The nonlinear dynamics of pendent drops on a thin film coating the underside of a ceiling

Abstract

This paper considers the dynamics of a thin film of viscous liquid of density ρ coating the underside of a horizontal rigid boundary under the action of surface tension σ and gravity g, and in the lubrication limit. Gravitational instability for inverse wavenumbers larger than the capillary length ℓ = (σ/ρg)1/2) leads to the formation of quasi-static pendent drops of radius ≈3.83ℓ. If the boundary conditions are such as to pin the positions of the drops then the drops slowly drain fluid from the regions between them through thin annular trenches around each drop.
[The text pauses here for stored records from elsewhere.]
(* ===== verification/Mamu.v ===== *)
(** The text editor, src/src/apps/mamu.c.  The program's variables are the
    globals of the file and the file system. *)
From Stdlib Require Import ZArith Lia Ascii String.
From stdpp Require Import base tactics option numbers list.
From S2P Require Import Prelude Buffer CString Ports Vga Terminal Input Ramdisk Play.
#[local] Open Scope Z_scope.

Definition BUFFER_MAX : Z := 4096.

Record mamu := Mamu { text_buffer : list Z; text_len : Z; curr_file : list Z }.

Definition mamu_boot : mamu := Mamu (replicate (Z.to_nat BUFFER_MAX) 0) 0 (replicate 16 0).

(** What the editor works on. *)
Record editing := Editing { the_mamu : mamu; the_fs : fs }.

Definition set_mamu (m : mamu) (s : editing) : editing := Editing m (the_fs s).
Definition set_the_fs (st : fs) (s : editing) : editing := Editing (the_mamu s) st.

(** [text_buffer[text_len] = '\0';] and the new length. *)
Definition cut_text (len : Z) (m : mamu) : outcome mamu :=
  b ← blit (text_buffer m) len [0]; Ok (Mamu b len (curr_file m)).

(** [text_buffer[text_len++] = c; text_buffer[text_len] = '\0';] *)
Definition add_char (c : Z) (m : mamu) : outcome mamu :=
  b ← blit (text_buffer m) (text_len m) [c];
  let len := text_len m + 1 in
  b ← blit b len [0];
  Ok (Mamu b len (curr_file m)).

(** The keys that edit. *)
Definition edit_text (k : Z) (m : mamu) : outcome mamu :=
  if k =? KEY_BACKSPACE then
    if text_len m >? 0 then cut_text (text_len m - 1) m else Ok m
  else if k =? KEY_ENTER then
    if text_len m <? BUFFER_MAX - 1 then add_char 10 m else Ok m
  else if (k >=? 32) && (k <? 127) then
    if text_len m <? BUFFER_MAX - 1 then add_char (u8 k) m else Ok m
  else Ok m.

(** What [strncpy(curr_file, filename, 15)] leaves of the cleared 16 bytes. *)
Definition file_slot (filename : list Z) : list Z :=
  let t := take 15 filename in t ++ replicate (16 - length t) 0.

(** The file loaded, or an empty text. *)
Definition load_file (filename : list Z) (s : editing) : outcome mamu :=
  let m := Mamu (replicate (Z.to_nat BUFFER_MAX) 0) 0 (replicate 16 0) in
  if hd0 filename =? 0 then Ok m
  else
    file ← fill_array 16 (file_slot filename);
    let m := Mamu (text_buffer m) 0 file in
    node ← fs_resolve (the_fs s) (Some filename);
    if negb (node =? 0)%nat && fs_is_file (the_fs s) node then
      '(data, n) ← fs_read (the_fs s) node (BUFFER_MAX - 1);
      b ← blit (text_buffer m) 0 data;
      cut_text (if n <? 0 then 0 else n) (Mamu b 0 (curr_file m))
    else Ok m.

(** [save_file] as the changes of the file system and the message: [None] when
    it prints none. *)
Definition write_file (node : nat) (s : editing) : outcome (fs * option (list Z * Z)) :=
  if negb (node =? 0)%nat && fs_is_file (the_fs s) node then
    '(st, ok) ← fs_write (the_fs s) node (Some (text_buffer (the_mamu s))) (text_len (the_mamu s));
    Ok (st, Some (if (ok : bool) then (bs "Saved successfully!", VGA_ATTR 15 2) else (bs "Error writing file!", VGA_ATTR 15 4)))
  else Ok (the_fs s, None).

Definition save_file (s : editing) : outcome (fs * option (list Z * Z)) :=
  let name := buf_text (curr_file (the_mamu s)) in
  if hd0 name =? 0 then Ok (the_fs s, None)
  else
    node ← fs_resolve (the_fs s) (Some name);
    if (node =? 0)%nat then
      '(st, ok) ← fs_create_file (the_fs s) (fs_cwd_get (the_fs s)) (Some name);
      if negb ok then Ok (st, Some (bs "Error creating file!", VGA_ATTR 15 4))
      else
        node ← fs_resolve st (Some name);
        write_file node (set_the_fs st s)
    else write_file node s.

Section io.
Context `{Hardware} (fuel : nat).
Abbreviation mamuM := (M (play editing)).

(** The text from row [r], column [c]. *)
Fixpoint draw_text (l : list Z) (r c : Z) : mamuM unit :=
  match l with
  | [] => skip
  | x :: l =>
    if r <? VGA_HEIGHT - 1 then
      if x =? 10 then draw_text l (r + 1) 0
      else if c <? VGA_WIDTH then put_cell r c x THEME_APP_BG;; draw_text l r (c + 1)
      else draw_text l r c
    else draw_text l r c
  end.

Definition draw_ui : mamuM unit :=
  draw (vga_fill_row 0 (ch " ") THEME_TOPBAR);;
  put_text 0 2 (bs "Mamu Editor v0.1 - File: ") THEME_TOPBAR;;
  s ← own;
  let m := the_mamu s in
  put_text 0 27 (if negb (hd0 (curr_file m) =? 0) then buf_text (curr_file m) else bs "(untitled)") THEME_TOPBAR;;
  draw (vga_fill_rect 1 0 (VGA_HEIGHT - 2) VGA_WIDTH (ch " ") THEME_APP_BG);;
  text ← lift (slice (text_buffer m) 0 (text_len m));
  draw_text text 1 0;;
  draw (vga_fill_row (VGA_HEIGHT - 1) (ch " ") THEME_MENU_BG);;
  put_text (VGA_HEIGHT - 1) 2 (bs "F2: Save    F10: Exit    Arrows: Move") THEME_MENU_BG.

Definition save : mamuM unit :=
  s ← own;
  '(st, msg) ← lift (save_file s);
  change (set_the_fs st);;
  match msg with Some (text, attr) => put_text (VGA_HEIGHT - 1) 40 text attr | None => skip end.

Definition mamu_turn : mamuM (option unit) :=
  draw_ui;;
  k ← wait_key fuel;
  if k =? KEY_F10 then mret (Some tt)
  else if k =? KEY_F2 then save;; mret None
  else
    s ← own;
    m ← lift (edit_text k (the_mamu s));
    change (set_mamu m);;
    mret None.

Definition mamu_run (filename : list Z) : mamuM unit :=
  s ← own;
  m ← lift (load_file filename s);
  change (set_mamu m);;
  paint (vga_clear THEME_APP_BG);;
  mloop fuel mamu_turn.
End io.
A similarity solution is derived and verified numerically in which the film thickness in the intervening regions scales like t−1/4 and that in the trenches like t−1/2. A single drop placed far from boundaries on an otherwise uniform film, and given an initial perturbation, undergoes self-induced quasi-steady translation during which it grows slowly in amplitude by leaving a wake where the film thickness is reduced by an average of 90. It is driven by release of gravitational potential energy as fluid is collected from the film into the lower lying drop. Analysis of Landau–Levich regions around the perimeter of the translating drop predicts its speed and the profile of the wake. Two translating drops may coalesce if they collide, in contrast with the non-coalescence of colliding collars in the analogous one-dimensional problem (Lister et al., J. Fluid Mech. vol. 552, 2006b, p. 311). Colliding drops may also bounce off each other, the outcome depending on the angle of incidence through complex interactions between their surrounding capillary wave fields.